The Porkkalanniemi grid area in Kirkkonummi is demanding: the area is windy and vulnerable to storms, and it is not easy to install underground cables in the rocky terrain. The goal of Fortum and ABB is to significantly improve electricity quality in comparison to the current situation.

From research to products
According to Dick Kronman, the success of the Masala field tests is a remarkable step towards a self-healing grid, and it proves that smart grid deployment is proceeding. The system is now in test use and the long-term goal is that the system will automatically locate the faults, isolate them and restore power to the remaining grid.

The system is based on the IEC61850 standard and the network is isolated without earth fault compensation. In the next step ABB will pilot a solution for compensated networks together with Fortum.

This pilot is part of a five year research program called “Smart Grids and Energy Market, SGEM” funded by TEKES, the Finnish Funding Agency for Technology and Innovation and coordinated by CLEEN Oy, the smart research and technology network.

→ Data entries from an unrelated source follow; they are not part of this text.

(** C1, as amended. A call that finds a file at its destination (in a bucket
    directory that no regular file occupies) returns (true, false) and makes
    no network request. Hence, when a call returns success, the next call on
    the same entry and output root returns (true, false) and makes no
    request: the two calls make one request in all when the destination did
    not exist before the first, and none when it did. *)
Theorem resumability :
  forall e g base w,
    let p := precompute g base in
    (is_Some (fs w !! output_filepath p) ->
     (forall t, fs w !! output_dir p <> Some (File t)) ->
     exists w', save e g base w = (inr (true, false), w')
                /\ fetches (trace w') = fetches (trace w))
    /\ (forall rm w1,
          save e g base w = (inr (true, rm), w1) ->
          exists w2,
            save e g base w1 = (inr (true, false), w2)
            /\ fetches (trace w2) = fetches (trace w1)
            /\ fetches (trace w1)
                = (fetches (trace w) + (if rm then 1 else 0))%nat
            /\ (rm = true <-> fs w !! output_filepath p = None)).
Proof.
  intros e g base w p.
  assert (Hskip : forall w0,
            is_Some (fs w0 !! output_filepath p) ->
            (forall t, fs w0 !! output_dir p <> Some (File t)) ->
            exists w', save e g base w0 = (inr (true, false), w')
                       /\ fetches (trace w') = fetches (trace w0)).
  { intros w0 Hex Hdir.
    destruct (save_skips e g base w0 Hex Hdir) as (fs' & Hrun & _).
    eexists. split; [exact Hrun|]. cbn [trace].
    rewrite !fetches_app. cbn. lia. }
  split; [apply Hskip|].
  intros rm w1 Hrun.
  apply save_success_post in Hrun as (Hex & Hdir & Hn & Hrm). fold p in Hex, Hdir, Hrm.
  destruct (Hskip w1 Hex) as (w2 & Hrun2 & Hn2).
  { intros t. rewrite Hdir. discriminate. }
  exists w2. repeat split; try assumption; apply Hrm.
Qed.

(** Destruct every [match] the unfolded call still holds. *)
Ltac split_run :=
  repeat (match goal with
          | |- context [match ?x with _ => _ end] =>
              lazymatch x with
              | context [match _ with _ => _ end] => fail
              | _ => destruct x eqn:?
              end
          end;
          cbn [fs trace fst snd]).

(** C3. Destination independence from page content: the bucket directory
    and the destination file are fixed by the output root and the catalog
    title alone. Whatever the URL, the network, the disk and the world, a
    call first ensures that directory, then checks that destination, and
    only afterwards fetches or writes, and it writes (or removes) at that
    same destination, with at most one request. The only other run is the
    one in which creating the directory raises. *)
Theorem destination_independent_of_page :
  forall base title,
  exists dir dest,
    dest = os_path_join dir
             (sanitize_filename (default (PyStr (py "Unknown Title")) title)
                ++ py ".md")
    /\ forall e url w,
         let run := save e (GameInfo url title) base w in
         (exists found rest,
            trace (snd run)
              = trace w ++ EvMakedirs dir :: EvExists dest found :: rest
            /\ Forall (after_check dest) rest
            /\ (fetches rest <= 1)%nat)
         \/ (fst run = inl (FileExistsError dir)
             /\ trace (snd run) = trace w ++ [EvMakedirs dir]).
Proof.
  intros base title.
  exists (output_dir (precompute (GameInfo [] title) base)),
         (output_filepath (precompute (GameInfo [] title) base)).
  split; [reflexivity|].
  intros e url w run. subst run.
  change (precompute (GameInfo [] title) base)
    with (precompute (GameInfo url title) base).
  unfold_save (GameInfo url title) base p.
  cbn [gi_url].
  split_run;
    first [ right; split; reflexivity
          | left; eexists _, _; rewrite <- !app_assoc;
            split; [reflexivity|]; split;
            [ repeat constructor | cbn; lia ] ].
Qed.

(** X20. What a failing call leaves, for an entry whose bucket directory is
    there and whose destination does not exist. When the fetch fails the
    call returns (false, true) and there is still nothing at the
    destination. When the write fails with an I/O error the call attempts to
    remove the destination, whatever the removal does, and returns
    (false, true): nothing is left when the removal succeeds. When the write
    fails with any other exception the call returns (false, true) as well,
    but attempts no removal: what the write left stays. *)
Theorem failure_handling :
  forall e g base w,
    let p := precompute g base in
    let dest := output_filepath p in
    let url := gi_url g in
    let tr2 := (trace w ++ [EvMakedirs (output_dir p)]) ++ [EvExists dest false] in
    fs w !! dest = None ->
    fs w !! output_dir p = Some Dir ->
    (http_get e tr2 url = None ->
       exists w',
         save e g base w = (inr (false, true), w')
         /\ trace w' = tr2 ++ [EvFetch url false]
         /\ fs w' = fs w)
    /\ (forall tree part,
          http_get e tr2 url = Some tree ->
          let tr3 := tr2 ++ [EvFetch url true] in
          let text := render markdownify (original_title p) tree in
          (disk_write e tr3 dest text = IOFailed part ->
             exists ok w',
               save e g base w = (inr (false, true), w')
               /\ trace w' = (tr3 ++ [EvWrite dest text (IOFailed part)])
                                ++ [EvRemove dest ok]
               /\ fs w' !! dest = (if ok : bool then None else File <$> part))
          /\ (disk_write e tr3 dest text = OtherFailed part ->
               exists w',
                 save e g base w = (inr (false, true), w')
                 /\ trace w' = tr3 ++ [EvWrite dest text (OtherFailed part)]
                 /\ fs w' !! dest = File <$> part)).
Proof.
  intros e g base w p0 dest url tr2 Hdest Hdir. subst p0 dest url tr2.
  unfold_save g base p.
  assert (Hno : forall (m : gmap pystr node) k,
             m !! k = None -> bool_decide (is_Some (m !! k)) = false).
  { intros m k ->. apply bool_decide_false, is_Some_None. }
  rewrite Hdir. cbn [fs trace].
  rewrite (Hno _ _ Hdest). cbn [fs trace]. split.
  - intros ->. cbn [fs trace]. eexists. repeat split.
  - intros tree part ->. cbn [fs trace bool_decide]. split.
    + rewrite bool_decide_true by eauto. intros ->.
      destruct part as [t|]; cbn [fs trace].
      * rewrite lookup_insert_eq.
        destruct (disk_remove e _ _); eexists _, _; cbn [fs trace];
          (split; [reflexivity|]); (split; [reflexivity|]).
        -- apply lookup_delete_eq.
        -- apply lookup_insert_eq.
      * rewrite Hdest. eexists false, _. repeat split. exact Hdest.
    + rewrite bool_decide_true by eauto. intros ->.
      eexists. split; [reflexivity|]. cbn [fs trace].
      split; [reflexivity|].
      destruct part; [apply lookup_insert_eq | exact Hdest].
Qed.

Lemma str_leb_single a b : str_leb [a] [b] = (a <=? b).
Proof.
  cbn [str_leb].
  destruct (N.ltb_spec a b), (N.eqb_spec a b), (N.leb_spec a b);
    try reflexivity; lia.
Qed.

(** C2. Bucket consistency: the category computed for an entry at filter
    time is the bucket under which the materializer stores it. Both apply
    one rule to the upper-cased first character of the sanitized title (a
    digit gives 0-9, a letter A to Z gives that letter, anything else gives
    the underscore); the letter filter keeps exactly the entries whose
    storage bucket is the requested category, and the materializer first
    ensures the directory of that bucket under the output root. *)
Theorem bucket_consistency :
  forall g base,
    let bucket := target_subdir (precompute g base) in
    current_category upper_non_ascii g = Some bucket
    /\ (forall c r u,
          sanitize_filename (default (PyStr (py "Unknown Title")) (gi_title g))
            = c :: r ->
          str_upper upper_non_ascii [c] = [u] ->
          bucket = if (48 <=? u) && (u <=? 57) then py "0-9"
                   else if (65 <=? u) && (u <=? 90) then [u]
                   else py "_")
    /\ (forall cat all,
          cat <> [] ->
          g ∈ filter_links upper_non_ascii (Some cat) all
          <-> g ∈ all /\ bucket = cat)
    /\ (forall e w,
          exists rest,
            trace (snd (save e g base w))
              = trace w ++ EvMakedirs (os_path_join base bucket) :: rest).
Proof.
  intros g base bucket.
  assert (Hcat : current_category upper_non_ascii g = Some bucket).
  { subst bucket. unfold current_category, save_precompute.
    cbn [target_subdir].
    pose proof (sanitize_nonempty
                  (default (PyStr (py "Unknown Title")) (gi_title g))) as Hn.
    destruct (sanitize_filename _) as [|c r]; [congruence | reflexivity]. }
  split; [exact Hcat|]. split; [|split].
  - intros c r u Hs Hu. subst bucket. unfold save_precompute.
    cbn [target_subdir]. rewrite Hs, Hu.
    change (py "0") with [48]. change (py "9") with [57].
    change (py "A") with [65]. change (py "Z") with [90].
    now rewrite !str_leb_single.
  - intros cat all Hc. unfold filter_links.
    destruct cat as [|c0 cat]; [congruence|].
    rewrite !list_elem_of_In, filter_In, bool_decide_eq_true, Hcat.
    split; intros [H1 H2]; (split; [exact H1 | congruence]).
  - intros e w. subst bucket.
    change (os_path_join base (target_subdir (precompute g base)))
      with (output_dir (precompute g base)).
    unfold_save g base p.
    split_run; eexists; rewrite <- ?app_assoc; reflexivity.
Qed.

(** A call only appends to the trace, and never sleeps. *)
Lemma save_appends e g base w :
  exists t, trace (snd (save e g base w)) = trace w ++ t /\ sleeps t = 0%nat.
Proof.
  unfold_save g base p.
  split_run; eexists; rewrite <- ?app_assoc; split; reflexivity.
Qed.

(** C4, as amended. In a run over three entries in which the first and the
    third call make a request and the second call makes none, the rate
    limiter runs exactly once: after the first entry, not after the second
    (no request was made) and not after the third (it is the last one). *)
Theorem rate_limiter_gating :
  forall e base g1 g2 g3 w s1 s2 s3 w1 w2 w3,
    save e g1 base w = (inr (s1, true), w1) ->
    save e g2 base (log EvSleep w1) = (inr (s2, false), w2) ->
    save e g3 base w2 = (inr (s3, true), w3) ->
    exists counts t1 t2 t3,
      process_games upper_non_ascii markdownify e base [g1; g2; g3] 0 3 (0, 0)%nat w
        = (inr counts, w3)
      /\ trace w3 = trace w ++ t1 ++ [EvSleep] ++ t2 ++ t3
      /\ trace w1 = trace w ++ t1
      /\ trace w2 = trace w ++ t1 ++ [EvSleep] ++ t2
      /\ sleeps t1 = 0%nat /\ sleeps t2 = 0%nat /\ sleeps t3 = 0%nat
      /\ sleeps (trace w3) = (sleeps (trace w) + 1)%nat
      /\ (fst counts + snd counts = 3)%nat.
Proof.
  intros e base g1 g2 g3 w s1 s2 s3 w1 w2 w3 H1 H2 H3.
  destruct (save_appends e g1 base w) as (t1 & Ht1 & Hs1).
  destruct (save_appends e g2 base (log EvSleep w1)) as (t2 & Ht2 & Hs2).
  destruct (save_appends e g3 base w2) as (t3 & Ht3 & Hs3).
  rewrite H1 in Ht1. rewrite H2 in Ht2. rewrite H3 in Ht3.
  unfold log in Ht2. cbn [snd trace] in Ht1, Ht2, Ht3.
  eexists _, t1, t2, t3.
  split.
  { cbn [process_games]. run_M. rewrite H1.
    change (true && (Z.of_nat 0 <? Z.of_nat 3 - 1)%Z) with true.
    cbn iota beta. rewrite H2.
    change (false && (Z.of_nat 1 <? Z.of_nat 3 - 1)%Z) with false.
    cbn iota beta. rewrite H3.
    change (true && (Z.of_nat 2 <? Z.of_nat 3 - 1)%Z) with false.
    cbn iota beta. reflexivity. }
  assert (E3 : trace w3 = trace w ++ t1 ++ [EvSleep] ++ t2 ++ t3).
  { rewrite Ht3, Ht2, Ht1. now rewrite <- !app_assoc. }
  repeat split; try assumption.
  - rewrite Ht2, Ht1. now rewrite <- !app_assoc.
  - rewrite E3, !sleeps_app, Hs1, Hs2, Hs3. cbn. lia.
  - cbn [fst snd]. destruct s1, s2, s3; cbn; lia.
Qed.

“The field test proved that the system and the new algorithms are really working. ABB has decided to productize the technologies used in the pilot. In the future we will offer them as commercial products which can clearly improve network solutions,” says Kronman.

The pressure from society to enhance the reliability of electricity distribution has constantly increased. Regulator authorities are developing models, which incentivize grid operators to reduce the outages.

Self-healing network
No such kind of magic that would make a grid repair itself has yet been invented. Self-healing refers here to the restoration of the power supply. A self-healing grid locates a fault location, isolates it by opening the closest disconnectors and restores power elsewhere in the grid. This requires a certain grid structure, ie, back-feed supply, grid automation and accurate locating of faults.